Tuesday, June 9, 2009

ain't nothing stopping me now but the leaving of it all.

get me out of here.
not really.
but kind of really.

let me clear that up. i grew up in a small town. i've done a fair amount of traveling. i've tasted the smog-soaked fruit that grows in the greener pastures of The City. said fruit was delicious, especially the loquats. except it probably gave me cancer. anyways, fruit-based analogies illustrating the pros and cons of living in a big city aside, i am catching the whole "time to move on" bug once again. and it's for real this time. seriously. no, not even kidding.

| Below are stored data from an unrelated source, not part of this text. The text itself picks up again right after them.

(* ===== verification/HostManager.v ===== *)
(** * HostManager: admission, scoring and queueing of monitor data

    [src/manager/src/HostManager.cpp] and [HostManager.h] up to the writing of
    the samples to MySQL: which workers are accepted ([resolveWorkerScope]),
    the score of a host, [onDataReceived], the bounded write queue, the removal
    of stale hosts and [getBestHost]; with [WorkerIdentity.h].

    MySQL is outside: [db] answers a query text, [escape] is
    [mysql_real_escape_string], [show] prints a [double] as a stream does. *)

From S2P Require Import Prelude CFloat CString ManagerConfig Messages Dispatcher.

(** ** WorkerIdentity.h *)

Record WorkerIdentity := mk_WorkerIdentity { worker_id : string; worker_token : string }.

Record WorkerScope := mk_WorkerScope {
  tenant_id : string; team_id : string; cluster_id : string; server_id : Z }.

(** ** HostManager.h *)

Record HostScore := mk_HostScore {
  info : MonitorInfo.t; score : f64; timestamp : Z (* system clock, nanoseconds *) }.

Record HostMonitoringData := mk_HostMonitoringData {
  host_name : string; scope : WorkerScope; host_score : HostScore;
  net_in_rate : f64; net_out_rate : f64;
  cpu_percent_rate : f32; usr_percent_rate : f32; system_percent_rate : f32;
  nice_percent_rate : f32; idle_percent_rate : f32; io_wait_percent_rate : f32;
  irq_percent_rate : f32; soft_irq_percent_rate : f32; steal_percent_rate : f32;
  guest_percent_rate : f32; guest_nice_percent_rate : f32;
  load_avg_1_rate : f32; load_avg_3_rate : f32; load_avg_15_rate : f32;
  mem_used_percent_rate : f32; mem_total_rate : f32; mem_free_rate : f32; mem_avail_rate : f32;
  net_in_rate_rate : f32; net_out_rate_rate : f32;
  net_in_drop_rate_rate : f32; net_out_drop_rate_rate : f32 }.

(** ** The aggregate CPU entry and the number of cores *)

Fixpoint find_aggregate (cpus : list CpuStat.t) (legacyCpu : option CpuStat.t)
    : option CpuStat.t * bool :=
  match cpus with
  | [] => (legacyCpu, false)
  | cpu :: rest =>
      if String.eqb (CpuStat.cpu_name cpu) "all" then (Some cpu, true)
      else
        match legacyCpu with
        | None => find_aggregate rest
                    (if String.eqb (CpuStat.cpu_name cpu) "cpu" then Some cpu else None)
        | Some _ => find_aggregate rest legacyCpu
        end
  end.

Definition selectAggregateCpuStat (i : MonitorInfo.t) : option CpuStat.t :=
  match find_aggregate (MonitorInfo.cpu_stat i) None with
  | (Some cpu, _) => Some cpu
  | (None, _) => head (MonitorInfo.cpu_stat i)
  end.

(** [name.size() > 3], the prefix "cpu", and only digits after it. *)
Definition isPerCoreCpuName (name : string) : bool :=
  match name with
  | String a (String b (String c rest)) =>
      String.eqb (String a (String b (String c EmptyString))) "cpu" &&
      negb (is_empty rest) && str_all is_digit rest
  | _ => false
  end.

Definition countCpuCores (i : MonitorInfo.t) : Z :=
  let cores := Z.of_nat (length
    (filter (fun cpu => isPerCoreCpuName (CpuStat.cpu_name cpu) = true) (MonitorInfo.cpu_stat i))) in
  if 0 <? cores then cores else 1.

(** ** The score *)

Definition fone : f64 := f64_of_Z 1.
Definition fhundred : f64 := f64_of_Z 100.

Definition clamp (value : f64) : f64 :=
  if flt value fzero then fzero else if fgt value fone then fone else value.

(** The weights, the I/O factor and the bandwidth of the source. *)
Definition cpuWeight : f64 := f64_lit 35 100.
Definition memWeight : f64 := f64_lit 30 100.
Definition loadWeight : f64 := f64_lit 15 100.
Definition diskWeight : f64 := f64_lit 15 100.
Definition netWeight : f64 := f64_lit 5 100.
Definition loadCoefficient : f64 := f64_lit 3 2.
Definition maxBandWidth : f64 := f64_of_Z 125000000.

Definition max_disk_util (disks : list DiskInfo.t) : f64 :=
  foldl (fun diskUtil d =>
    let util := DiskInfo.util_percent d in if fgt util diskUtil then util else diskUtil)
    fzero disks.

(** The inputs of the score. *)
Definition cpu_percent_of (i : MonitorInfo.t) : f64 :=
  match selectAggregateCpuStat i with
  | Some cpu => f64_of_f32 (CpuStat.cpu_percent cpu) | None => fzero end.
Definition cpu_cores_of (i : MonitorInfo.t) : Z :=
  match selectAggregateCpuStat i with Some _ => countCpuCores i | None => 1 end.
Definition load_of (i : MonitorInfo.t) : f64 :=
  match MonitorInfo.cpu_load i with
  | Some l => f64_of_f32 (CpuLoad.load_avg_1 l) | None => fzero end.
Definition mem_percent_of (i : MonitorInfo.t) : f64 :=
  match MonitorInfo.mem_info i with
  | Some m => f64_of_f32 (MemInfo.used_percent m) | None => fzero end.
Definition rcv_rate_of (i : MonitorInfo.t) : f64 :=
  match MonitorInfo.net_info i with
  | n :: _ => f64_of_f32 (NetInfo.rcv_rate n) | [] => fzero end.
Definition send_rate_of (i : MonitorInfo.t) : f64 :=
  match MonitorInfo.net_info i with
  | n :: _ => f64_of_f32 (NetInfo.send_rate n) | [] => fzero end.

Definition calculateScore (i : MonitorInfo.t) : f64 :=
  let part x limit := clamp (f64_sub fone (f64_div x limit)) in
  let cpuScore := part (cpu_percent_of i) fhundred in
  let memScore := part (mem_percent_of i) fhundred in
  let loadScore := part (load_of i) (f64_mul (f64_of_Z (cpu_cores_of i)) loadCoefficient) in
  let diskScore := part (max_disk_util (MonitorInfo.disk_info i)) fhundred in
  let netRecvScore := part (rcv_rate_of i) maxBandWidth in
  let netSendScore := part (send_rate_of i) maxBandWidth in
  let netScore := f64_div (f64_add netRecvScore netSendScore) (f64_of_Z 2) in
  let score :=
    f64_add (f64_add (f64_add (f64_add
      (f64_mul cpuWeight cpuScore) (f64_mul memWeight memScore))
      (f64_mul loadWeight loadScore)) (f64_mul diskWeight diskScore))
      (f64_mul netWeight netScore) in
  let score := f64_mul score fhundred in
  if flt score fzero then fzero else if fgt score fhundred then fhundred else score.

yes, the past few years i've been known to be the boy who cried "i'm moving!" only to stay put right where i am. los angeles, germany, italy, kansas city, yosemite, just to name a few of my for sure destinations. "just six more months, man, and i'm there." if you'll notice, i'm painting $700,000 houses for asshole doctors instead of roughing it at 10,000' in the tuolumne high country, slapping a mule on the ass to keep him moving with his load of supplies for the asshole doctors who are "camping" in the high sierra "campgrounds," all the while courting some tanned goddess who can flash a 5.13, run half marathons on trails at altitude without breaking a sweat and who thinks my propensity to write in runon sentences is charming.

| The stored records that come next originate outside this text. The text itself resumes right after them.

(** One turn of a writer with the queue's mutex. *)
Definition take_turn (t : threads) : writer_pc * state :=
  match mysqlWriteLoop_turn (running_ t) (host t) with
  | (Return, st) => (WExited, st)
  | (Continue, st) => (WWait, st)
  | (Write d, st) => (WTaken d, st)
  end.

Definition set_writer (i : nat) (w : writer_pc) (st : state) (t : threads) : threads :=
  mk_threads st (running_ t) (process t) (<[i := w]> (writers t)) (caller t) (metrics t)
    (statics t) (sent t) (arrived t) (finished t) (abandoned t) (evicted t) (refused t).

Definition set_caller (running : bool) (c : caller_pc) (ws : list writer_pc) (t : threads) : threads :=
  mk_threads (host t) running (process t) ws c (metrics t) (statics t) (sent t) (arrived t)
    (finished t) (abandoned t) (evicted t) (refused t).

(** A thread that received a message. *)
Inductive arrive_step : threads -> threads -> Prop :=
| t_enqueue t data :
    arrive_step t
      (mk_threads (enqueueMysqlWrite cfg data (host t)) (running_ t) (process t) (writers t)
         (caller t) (metrics t) (statics t) (sent t) (arrived t ++ [data]) (finished t)
         (abandoned t) (evicted t ++ drops (host t)) (refused t))
| t_refuse t :
    arrive_step t
      (mk_threads (count_dropped (host t)) (running_ t) (process t) (writers t) (caller t)
         (metrics t) (statics t) (sent t) (arrived t) (finished t) (abandoned t) (evicted t) (refused t + 1))
| t_store t scores last redis :
    arrive_step t
      (mk_threads (set_stores scores last redis (host t)) (running_ t) (process t) (writers t)
         (caller t) (metrics t) (statics t) (sent t) (arrived t) (finished t) (abandoned t) (evicted t)
         (refused t)).

(** What becomes of a sample in [writeToMysql], by the tests it makes in turn. *)
Definition abandons (pool connected : bool) (d : HostMonitoringData) : option reason :=
  if negb pool then Some NoPool
  else if negb connected then Some NoConnection
  else if is_empty (tenant_id (scope d)) || is_empty (team_id (scope d)) ||
          is_empty (cluster_id (scope d)) then Some NoScope
  else None.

when considering a big change of environment, i believe the whole "get me the hell outta here" mentality is horribly dangerous. everyone i've ever known who's left a place with that mindset has inevitably ended up right back where they started - dissatisfied with their circumstances, albeit in a new location. plus, i have a lot going for me here, so there's a very large part of me that thinks getting outta here, no matter what my mindset is, is a pretty bad idea. but that part of me has always had and will always have something to say to get me to keep from taking risks and making choices that may make life tough for a time, but will in the end help make me the type of person i want to be. so from now on, i will be politely asking the powers that be to "get me out of here, please, kind sirs. i believe i will benefit greatly from it, and your assistance would be much appreciated."

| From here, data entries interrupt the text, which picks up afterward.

(* ===== verification/QueryManager.v ===== *)
(** * QueryManager: the queries of the stored samples

    [src/manager/src/QueryManager.cpp]: the scope of a query, the parameters of
    a prepared statement, its execution, and the eleven queries: their guards,
    the statements they run, how rows become records, the classification of
    anomalies, the statistics of a cluster and the pages.

    The MySQL client library is outside: [mysql n sql params] is what happens
    when the [n]-th statement of a query is prepared with the text [sql], bound
    to [params], executed and fetched.  The out parameter [error] is the error
    text of the result, empty when there is none; callers always pass it and
    [totalCount]. *)

From S2P Require Import Prelude CFloat CString QueryRecords.
From Stdlib Require Import Ascii.

(** ** Parameters and the scope *)

Inductive SqlParam := stringParam (s : string) | intParam (v : Z) | doubleParam (v : f64).

Definition validateQueryScope (scope : QueryScope) : option string :=
  if is_empty (tenant_id scope) || is_empty (team_id scope)
  then Some "Missing query tenant or team scope" else None.

Definition scopePredicate (scope : QueryScope) (alias : string) : string :=
  let prefix := if is_empty alias then "" else alias +++ "." in
  let predicate := prefix +++ "tenant_id=? AND " +++ prefix +++ "team_id=?" in
  if is_empty (cluster_id scope) then predicate
  else predicate +++ " AND " +++ prefix +++ "cluster_id=?".

Definition scopeParams (scope : QueryScope) : list SqlParam :=
  [stringParam (tenant_id scope); stringParam (team_id scope)] ++
  (if is_empty (cluster_id scope) then [] else [stringParam (cluster_id scope)]).

(** ** Running a statement *)

(** Where the client library stops, with its error text; a fetch may fail after
    some rows. *)
Inductive stmt_run :=
| InitFailed (e : string) | PrepareFailed (e : string) | BindFailed (e : string)
| ExecuteFailed (e : string) | NoMetadata | BindResultFailed (e : string)
| Fetched (rows : list (list (option string))) (failure : option string).

(** A cell: NULL is the empty text, and the buffer holds 4096 bytes. *)
Definition fetch_cell (c : option string) : string :=
  match c with None => "" | Some s => String.substring 0 4096 s end.

Definition stmt_message (context step e : string) : string :=
  "QueryManager: " +++ context +++ step +++ e.

(** [inl] is the error. *)
Definition executePreparedRows (run : stmt_run) (context : string) : string + list row :=
  match run with
  | InitFailed e => inl (stmt_message context " init statement failed: " e)
  | PrepareFailed e => inl (stmt_message context " prepare failed: " e)
  | BindFailed e => inl (stmt_message context " bind params failed: " e)
  | ExecuteFailed e => inl (stmt_message context " execute failed: " e)
  | NoMetadata => inr []
  | BindResultFailed e => inl (stmt_message context " bind result failed: " e)
  | Fetched rows None => inr (map (map fetch_cell) rows)
  | Fetched rows (Some e) => inl (stmt_message context " fetch failed: " e)
  end.

Definition executePreparedCount (run : stmt_run) (context : string) : string + Z :=
  match executePreparedRows run context with
  | inl e => inl e
  | inr ((c :: _) :: _) => inr (atoi c)
  | inr _ => inr 0
  end.

(** ** The manager *)

Record manager := mk_manager { queryPool_ : bool; initialized_ : bool }.

Definition new_manager : manager := mk_manager false false.

(** [init] with or without a pool. *)
Definition init (pool : bool) (m : manager) : bool * manager :=
  if initialized_ m then (true, m)
  else if pool then (true, mk_manager true true)
  else (false, mk_manager false (initialized_ m)).

Definition close (m : manager) : manager := mk_manager false false.

Definition isInitialized (m : manager) : bool := initialized_ m && queryPool_ m.

Definition validateTimeRange (range : TimeRange) : bool := start_time range <=? end_time range.

(** [acquireConnection]: the error, or a connection; [connected] is the pool's
    answer. *)
Definition acquireConnection (m : manager) (connected : bool) : option string :=
  if negb (initialized_ m) || negb (queryPool_ m) then Some "QueryManager is not initialized"
  else if negb connected then Some "QueryManager query connection acquire timed out"
  else None.

(** What a query returns: the records, the total count and the error. *)
Record answer (A : Type) := mk_answer { records : list A; totalCount : Z; error : string }.
Arguments mk_answer {A}.
Arguments records {A}.
Arguments totalCount {A}.
Arguments error {A}.

Definition failed {A} (total : Z) (e : string) : res (answer A) := Done (mk_answer [] total e).

Definition range_error : string := "Invalid time range: start_time > end_time".

(** The guards at the head of a query; [total] is the caller's initial count. *)
Definition guarded {A} (m : manager) (connected : bool) (scope : QueryScope)
    (range : option TimeRange) (k : res (answer A)) : res (answer A) :=
  match acquireConnection m connected with
  | Some e => failed 0 e
  | None =>
      match validateQueryScope scope with
      | Some e => failed 0 e
      | None =>
          match range with
          | Some r => if validateTimeRange r then k else failed 0 range_error
          | None => k
          end
      end
  end.

Definition fix_page (page : Z) : Z := if page <? 1 then 1 else page.
Definition fix_page_size (pageSize : Z) : Z := if pageSize <? 1 then 100 else pageSize.

(** [int offset = (page - 1) * pageSize]: undefined when it overflows. *)
Definition page_offset (page pageSize : Z) : res Z :=
  or_undefined (i32_checked ((page - 1) * pageSize)).

Fixpoint columns_text (cs : list string) : string :=
  match cs with
  | [] => ""
  | [c] => c
  | c :: rest => c +++ ", " +++ columns_text rest
  end.

(** ** The statements *)

Section Statements.
Variable ck : clock.

(** A statement and its parameters. *)
Definition statement : Type := string * list SqlParam.

Definition server_where (scope : QueryScope) : string :=
  "WHERE " +++ scopePredicate scope "" +++ " AND server_name=? AND timestamp BETWEEN ? AND ?".

Definition server_params (scope : QueryScope) (serverName : string) (range : TimeRange)
    : list SqlParam :=
  scopeParams scope ++
  [stringParam serverName; stringParam (formatTimePoint ck (start_time range));
   stringParam (formatTimePoint ck (end_time range))].

Definition count_statement (table : string) (scope : QueryScope) (serverName : string)
    (range : TimeRange) : statement :=
  ("SELECT COUNT(*) FROM " +++ table +++ " " +++ server_where scope,
   server_params scope serverName range).

Definition page_statement (table : string) (cs : list string) (scope : QueryScope)
    (serverName : string) (range : TimeRange) (pageSize offset : Z) : statement :=
  ("SELECT " +++ columns_text cs +++ " FROM " +++ table +++ " " +++ server_where scope +++
     " ORDER BY timestamp DESC LIMIT ? OFFSET ?",
   server_params scope serverName range ++ [intParam pageSize; intParam offset]).

(** The body of [queryTrend]'s two texts. *)
Definition averaged : list string :=
  ["cpu_percent"; "usr_percent"; "system_percent"; "io_wait_percent"; "load_avg_1"; "load_avg_3";
   "load_avg_15"; "mem_used_percent"; "disk_util_percent"; "send_rate"; "rcv_rate"; "score";
   "cpu_percent_rate"; "mem_used_percent_rate"; "disk_util_percent_rate"; "load_avg_1_rate"].

Definition trend_statement (scope : QueryScope) (serverName : string) (range : TimeRange)
    (intervalSeconds : Z) : statement :=
  if 0 <? intervalSeconds then
    ("SELECT server_name, FROM_UNIXTIME(FLOOR(UNIX_TIMESTAMP(timestamp) / ?) * ?) " +++
       "as time_bucket, " +++
       columns_text (map (fun c => "AVG(" +++ c +++ ") as " +++ c) averaged) +++
       " FROM server_performance " +++ server_where scope +++
       " GROUP BY server_name, time_bucket ORDER BY time_bucket",
     [intParam intervalSeconds; intParam intervalSeconds] ++ server_params scope serverName range)
  else
    ("SELECT " +++ columns_text ("server_name" :: "timestamp" :: averaged) +++
       " FROM server_performance " +++ server_where scope +++ " ORDER BY timestamp",
     server_params scope serverName range).

(** The head of the three conditions of [queryAnomalyRecords]. *)
Definition anomaly_where (scope : QueryScope) (serverName : string) : string :=
  scopePredicate scope "" +++ " AND timestamp BETWEEN ? AND ?" +++
  (if is_empty serverName then "" else " AND server_name=?").

Definition anomaly_params (scope : QueryScope) (serverName : string) (range : TimeRange)
    : list SqlParam :=
  scopeParams scope ++
  [stringParam (formatTimePoint ck (start_time range));
   stringParam (formatTimePoint ck (end_time range))] ++
  (if is_empty serverName then [] else [stringParam serverName]).

Definition thresholds (l : list f32) : list SqlParam := map (fun x => doubleParam (f64_of_f32 x)) l.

seriously, i can't even take the time to list everything that would be amazing about a big change for me right now. but here are a few of the biggest ones.
1) an easy escape from a black hole career in painting.
2) the ability to date someone and NOT have 10 friends who already know everything about her. come on, isn't this one of the best parts of getting into a relationship? finding out about the person slowly, then introducing them and showing them off to all your friends?
3) point number 3 is entirely contingent upon los angeles being my destination, which is uncertain at this point, but here it is. LAKERS. and easy access to kickass tacos at all times. also i have family there. but they come after the lakers and tacos.
4) uh, carpools? i don't know. it seems like that's something that city folk should be into, so i'm just practicing.

and obviously, there are plenty of things that would kill me about being away. the biggies.
1) a small, core group of friends, old and new, whom i adore and get so much strength from, would be greatly missed.
2) ditto for family.
3) i recently got puked on my a 9 month-old. this didn't gross me out. that's pretty cool. i think if i was around, baby sol could teach me a whole lot of things that would be quite beneficial in my later years when i'll potentially be creating spawn of my own. plus he and his parents are just fantastic.
4) autumn in iowa = heaven on earth.

so there it is. i'm ready and i'm not. now it all comes down to which voice inside me wins the argument. get ready, somewhere, i may be heading your way soon. and if you live in one of those somewheres, do me a favor and hook me up with some cheap rent for my broke ass.